--- EXERCISE MATERIAL Enclosed Below ---

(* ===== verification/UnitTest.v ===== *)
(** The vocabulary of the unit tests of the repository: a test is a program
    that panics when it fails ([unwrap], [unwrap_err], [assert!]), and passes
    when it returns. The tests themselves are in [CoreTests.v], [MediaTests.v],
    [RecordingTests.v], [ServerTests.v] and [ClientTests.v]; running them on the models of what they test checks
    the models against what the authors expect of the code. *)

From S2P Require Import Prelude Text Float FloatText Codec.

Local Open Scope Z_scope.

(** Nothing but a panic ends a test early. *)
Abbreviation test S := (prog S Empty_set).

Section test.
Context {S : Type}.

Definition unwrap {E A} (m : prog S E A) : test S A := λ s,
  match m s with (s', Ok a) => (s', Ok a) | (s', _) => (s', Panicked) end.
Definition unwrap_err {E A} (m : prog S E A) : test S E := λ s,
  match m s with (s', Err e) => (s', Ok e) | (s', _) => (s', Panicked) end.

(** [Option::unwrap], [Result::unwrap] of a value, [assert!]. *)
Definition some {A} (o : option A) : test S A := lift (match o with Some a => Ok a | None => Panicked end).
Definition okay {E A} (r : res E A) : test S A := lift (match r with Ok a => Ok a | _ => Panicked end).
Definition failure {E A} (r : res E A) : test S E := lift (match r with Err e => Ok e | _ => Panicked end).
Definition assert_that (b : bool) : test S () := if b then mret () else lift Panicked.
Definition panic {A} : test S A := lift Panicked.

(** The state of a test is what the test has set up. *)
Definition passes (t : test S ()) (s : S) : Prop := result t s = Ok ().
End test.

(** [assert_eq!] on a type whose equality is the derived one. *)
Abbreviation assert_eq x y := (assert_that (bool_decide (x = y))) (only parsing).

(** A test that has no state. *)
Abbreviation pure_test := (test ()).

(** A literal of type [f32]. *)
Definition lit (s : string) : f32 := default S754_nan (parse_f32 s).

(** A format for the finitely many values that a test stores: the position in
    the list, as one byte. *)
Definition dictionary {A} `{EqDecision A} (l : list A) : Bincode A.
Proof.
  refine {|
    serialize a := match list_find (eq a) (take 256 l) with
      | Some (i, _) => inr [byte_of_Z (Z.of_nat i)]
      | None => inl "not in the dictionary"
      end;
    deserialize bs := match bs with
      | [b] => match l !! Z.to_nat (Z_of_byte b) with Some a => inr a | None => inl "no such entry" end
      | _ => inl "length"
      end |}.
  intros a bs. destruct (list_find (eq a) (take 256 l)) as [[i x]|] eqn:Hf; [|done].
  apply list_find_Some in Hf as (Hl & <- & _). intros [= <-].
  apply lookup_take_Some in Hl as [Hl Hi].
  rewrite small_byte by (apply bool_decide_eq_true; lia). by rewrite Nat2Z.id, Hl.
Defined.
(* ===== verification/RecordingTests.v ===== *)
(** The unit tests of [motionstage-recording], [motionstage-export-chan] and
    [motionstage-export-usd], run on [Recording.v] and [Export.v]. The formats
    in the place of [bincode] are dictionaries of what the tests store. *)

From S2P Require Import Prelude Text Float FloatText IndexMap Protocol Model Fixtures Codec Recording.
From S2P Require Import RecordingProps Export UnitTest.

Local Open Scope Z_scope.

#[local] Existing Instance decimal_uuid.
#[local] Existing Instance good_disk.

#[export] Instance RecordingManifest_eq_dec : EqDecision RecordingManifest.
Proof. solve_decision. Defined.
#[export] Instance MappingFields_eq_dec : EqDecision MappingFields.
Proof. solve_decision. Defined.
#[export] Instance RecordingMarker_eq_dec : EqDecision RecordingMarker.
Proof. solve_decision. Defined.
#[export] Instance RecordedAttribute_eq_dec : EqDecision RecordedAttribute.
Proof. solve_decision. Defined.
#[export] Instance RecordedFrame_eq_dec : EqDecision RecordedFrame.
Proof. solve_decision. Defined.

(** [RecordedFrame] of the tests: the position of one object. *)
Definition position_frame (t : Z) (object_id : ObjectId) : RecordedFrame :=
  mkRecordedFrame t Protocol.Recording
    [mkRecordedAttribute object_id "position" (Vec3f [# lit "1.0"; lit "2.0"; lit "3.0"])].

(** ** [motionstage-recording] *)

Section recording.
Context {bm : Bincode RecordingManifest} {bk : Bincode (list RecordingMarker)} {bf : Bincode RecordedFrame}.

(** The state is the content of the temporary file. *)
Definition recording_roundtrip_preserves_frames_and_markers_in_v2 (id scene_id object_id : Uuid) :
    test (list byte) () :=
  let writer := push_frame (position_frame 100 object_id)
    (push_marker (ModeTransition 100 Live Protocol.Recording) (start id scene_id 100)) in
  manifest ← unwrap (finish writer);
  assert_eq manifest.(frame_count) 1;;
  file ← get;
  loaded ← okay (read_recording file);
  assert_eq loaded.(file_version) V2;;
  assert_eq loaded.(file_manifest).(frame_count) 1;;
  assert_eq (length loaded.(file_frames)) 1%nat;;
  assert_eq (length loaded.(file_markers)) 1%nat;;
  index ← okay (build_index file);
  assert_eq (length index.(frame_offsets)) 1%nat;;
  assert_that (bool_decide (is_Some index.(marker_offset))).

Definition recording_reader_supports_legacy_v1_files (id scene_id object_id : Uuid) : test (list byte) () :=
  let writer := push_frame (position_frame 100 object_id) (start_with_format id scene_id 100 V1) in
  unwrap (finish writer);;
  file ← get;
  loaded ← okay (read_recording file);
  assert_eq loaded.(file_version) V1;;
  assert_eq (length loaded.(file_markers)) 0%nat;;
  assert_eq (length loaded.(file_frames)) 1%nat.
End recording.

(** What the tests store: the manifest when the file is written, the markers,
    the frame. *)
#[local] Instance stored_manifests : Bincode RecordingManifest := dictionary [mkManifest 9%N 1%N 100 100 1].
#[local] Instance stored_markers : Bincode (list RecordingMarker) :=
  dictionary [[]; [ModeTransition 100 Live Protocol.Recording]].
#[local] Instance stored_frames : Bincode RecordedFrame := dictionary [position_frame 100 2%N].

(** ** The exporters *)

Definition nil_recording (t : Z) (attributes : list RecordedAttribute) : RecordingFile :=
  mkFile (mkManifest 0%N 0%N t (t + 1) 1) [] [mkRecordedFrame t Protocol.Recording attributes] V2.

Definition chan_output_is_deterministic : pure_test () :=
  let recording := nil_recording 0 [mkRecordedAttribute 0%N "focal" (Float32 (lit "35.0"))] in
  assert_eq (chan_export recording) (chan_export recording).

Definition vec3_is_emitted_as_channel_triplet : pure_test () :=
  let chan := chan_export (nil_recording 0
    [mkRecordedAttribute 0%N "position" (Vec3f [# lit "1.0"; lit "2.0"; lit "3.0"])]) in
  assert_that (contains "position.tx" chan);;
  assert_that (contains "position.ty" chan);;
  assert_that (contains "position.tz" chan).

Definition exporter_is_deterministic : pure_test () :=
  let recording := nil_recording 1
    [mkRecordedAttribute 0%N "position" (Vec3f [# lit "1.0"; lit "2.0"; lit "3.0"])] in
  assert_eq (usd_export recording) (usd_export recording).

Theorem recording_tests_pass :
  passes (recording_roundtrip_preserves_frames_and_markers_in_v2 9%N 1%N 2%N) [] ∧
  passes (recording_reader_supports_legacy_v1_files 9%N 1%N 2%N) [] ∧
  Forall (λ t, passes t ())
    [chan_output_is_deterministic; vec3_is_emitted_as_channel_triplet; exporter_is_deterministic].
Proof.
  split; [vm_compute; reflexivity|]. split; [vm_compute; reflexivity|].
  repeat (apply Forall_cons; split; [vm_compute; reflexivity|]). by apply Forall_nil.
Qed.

--- End of Enclosed EXERCISE MATERIAL ---

EXERCISE REQUIREMENTS - Your job is to reproduce the listing exactly.

WORKED SOLUTION -
(* ===== verification/UnitTest.v ===== *)
(** The vocabulary of the unit tests of the repository: a test is a program
    that panics when it fails ([unwrap], [unwrap_err], [assert!]), and passes
    when it returns. The tests themselves are in [CoreTests.v], [MediaTests.v],
    [RecordingTests.v], [ServerTests.v] and [ClientTests.v]; running them on the models of what they test checks
    the models against what the authors expect of the code. *)

From S2P Require Import Prelude Text Float FloatText Codec.

Local Open Scope Z_scope.

(** Nothing but a panic ends a test early. *)
Abbreviation test S := (prog S Empty_set).

Section test.
Context {S : Type}.

Definition unwrap {E A} (m : prog S E A) : test S A := λ s,
  match m s with (s', Ok a) => (s', Ok a) | (s', _) => (s', Panicked) end.
Definition unwrap_err {E A} (m : prog S E A) : test S E := λ s,
  match m s with (s', Err e) => (s', Ok e) | (s', _) => (s', Panicked) end.

(** [Option::unwrap], [Result::unwrap] of a value, [assert!]. *)
Definition some {A} (o : option A) : test S A := lift (match o with Some a => Ok a | None => Panicked end).
Definition okay {E A} (r : res E A) : test S A := lift (match r with Ok a => Ok a | _ => Panicked end).
Definition failure {E A} (r : res E A) : test S E := lift (match r with Err e => Ok e | _ => Panicked end).
Definition assert_that (b : bool) : test S () := if b then mret () else lift Panicked.
Definition panic {A} : test S A := lift Panicked.

(** The state of a test is what the test has set up. *)
Definition passes (t : test S ()) (s : S) : Prop := result t s = Ok ().
End test.

(** [assert_eq!] on a type whose equality is the derived one. *)
Abbreviation assert_eq x y := (assert_that (bool_decide (x = y))) (only parsing).

(** A test that has no state. *)
Abbreviation pure_test := (test ()).

(** A literal of type [f32]. *)
Definition lit (s : string) : f32 := default S754_nan (parse_f32 s).

(** A format for the finitely many values that a test stores: the position in
    the list, as one byte. *)
Definition dictionary {A} `{EqDecision A} (l : list A) : Bincode A.
Proof.
  refine {|
    serialize a := match list_find (eq a) (take 256 l) with
      | Some (i, _) => inr [byte_of_Z (Z.of_nat i)]
      | None => inl "not in the dictionary"
      end;
    deserialize bs := match bs with
      | [b] => match l !! Z.to_nat (Z_of_byte b) with Some a => inr a | None => inl "no such entry" end
      | _ => inl "length"
      end |}.
  intros a bs. destruct (list_find (eq a) (take 256 l)) as [[i x]|] eqn:Hf; [|done].
  apply list_find_Some in Hf as (Hl & <- & _). intros [= <-].
  apply lookup_take_Some in Hl as [Hl Hi].
  rewrite small_byte by (apply bool_decide_eq_true; lia). by rewrite Nat2Z.id, Hl.
Defined.
(* ===== verification/RecordingTests.v ===== *)
(** The unit tests of [motionstage-recording], [motionstage-export-chan] and
    [motionstage-export-usd], run on [Recording.v] and [Export.v]. The formats
    in the place of [bincode] are dictionaries of what the tests store. *)

From S2P Require Import Prelude Text Float FloatText IndexMap Protocol Model Fixtures Codec Recording.
From S2P Require Import RecordingProps Export UnitTest.

Local Open Scope Z_scope.

#[local] Existing Instance decimal_uuid.
#[local] Existing Instance good_disk.

#[export] Instance RecordingManifest_eq_dec : EqDecision RecordingManifest.
Proof. solve_decision. Defined.
#[export] Instance MappingFields_eq_dec : EqDecision MappingFields.
Proof. solve_decision. Defined.
#[export] Instance RecordingMarker_eq_dec : EqDecision RecordingMarker.
Proof. solve_decision. Defined.
#[export] Instance RecordedAttribute_eq_dec : EqDecision RecordedAttribute.
Proof. solve_decision. Defined.
#[export] Instance RecordedFrame_eq_dec : EqDecision RecordedFrame.
Proof. solve_decision. Defined.

(** [RecordedFrame] of the tests: the position of one object. *)
Definition position_frame (t : Z) (object_id : ObjectId) : RecordedFrame :=
  mkRecordedFrame t Protocol.Recording
    [mkRecordedAttribute object_id "position" (Vec3f [# lit "1.0"; lit "2.0"; lit "3.0"])].

(** ** [motionstage-recording] *)

Section recording.
Context {bm : Bincode RecordingManifest} {bk : Bincode (list RecordingMarker)} {bf : Bincode RecordedFrame}.

(** The state is the content of the temporary file. *)
Definition recording_roundtrip_preserves_frames_and_markers_in_v2 (id scene_id object_id : Uuid) :
    test (list byte) () :=
  let writer := push_frame (position_frame 100 object_id)
    (push_marker (ModeTransition 100 Live Protocol.Recording) (start id scene_id 100)) in
  manifest ← unwrap (finish writer);
  assert_eq manifest.(frame_count) 1;;
  file ← get;
  loaded ← okay (read_recording file);
  assert_eq loaded.(file_version) V2;;
  assert_eq loaded.(file_manifest).(frame_count) 1;;
  assert_eq (length loaded.(file_frames)) 1%nat;;
  assert_eq (length loaded.(file_markers)) 1%nat;;
  index ← okay (build_index file);
  assert_eq (length index.(frame_offsets)) 1%nat;;
  assert_that (bool_decide (is_Some index.(marker_offset))).

Definition recording_reader_supports_legacy_v1_files (id scene_id object_id : Uuid) : test (list byte) () :=
  let writer := push_frame (position_frame 100 object_id) (start_with_format id scene_id 100 V1) in
  unwrap (finish writer);;
  file ← get;
  loaded ← okay (read_recording file);
  assert_eq loaded.(file_version) V1;;
  assert_eq (length loaded.(file_markers)) 0%nat;;
  assert_eq (length loaded.(file_frames)) 1%nat.
End recording.

(** What the tests store: the manifest when the file is written, the markers,
    the frame. *)
#[local] Instance stored_manifests : Bincode RecordingManifest := dictionary [mkManifest 9%N 1%N 100 100 1].
#[local] Instance stored_markers : Bincode (list RecordingMarker) :=
  dictionary [[]; [ModeTransition 100 Live Protocol.Recording]].
#[local] Instance stored_frames : Bincode RecordedFrame := dictionary [position_frame 100 2%N].

(** ** The exporters *)

Definition nil_recording (t : Z) (attributes : list RecordedAttribute) : RecordingFile :=
  mkFile (mkManifest 0%N 0%N t (t + 1) 1) [] [mkRecordedFrame t Protocol.Recording attributes] V2.

Definition chan_output_is_deterministic : pure_test () :=
  let recording := nil_recording 0 [mkRecordedAttribute 0%N "focal" (Float32 (lit "35.0"))] in
  assert_eq (chan_export recording) (chan_export recording).

Definition vec3_is_emitted_as_channel_triplet : pure_test () :=
  let chan := chan_export (nil_recording 0
    [mkRecordedAttribute 0%N "position" (Vec3f [# lit "1.0"; lit "2.0"; lit "3.0"])]) in
  assert_that (contains "position.tx" chan);;
  assert_that (contains "position.ty" chan);;
  assert_that (contains "position.tz" chan).

Definition exporter_is_deterministic : pure_test () :=
  let recording := nil_recording 1
    [mkRecordedAttribute 0%N "position" (Vec3f [# lit "1.0"; lit "2.0"; lit "3.0"])] in
  assert_eq (usd_export recording) (usd_export recording).

Theorem recording_tests_pass :
  passes (recording_roundtrip_preserves_frames_and_markers_in_v2 9%N 1%N 2%N) [] ∧
  passes (recording_reader_supports_legacy_v1_files 9%N 1%N 2%N) [] ∧
  Forall (λ t, passes t ())
    [chan_output_is_deterministic; vec3_is_emitted_as_channel_triplet; exporter_is_deterministic].
Proof.
  split; [vm_compute; reflexivity|]. split; [vm_compute; reflexivity|].
  repeat (apply Forall_cons; split; [vm_compute; reflexivity|]). by apply Forall_nil.
Qed.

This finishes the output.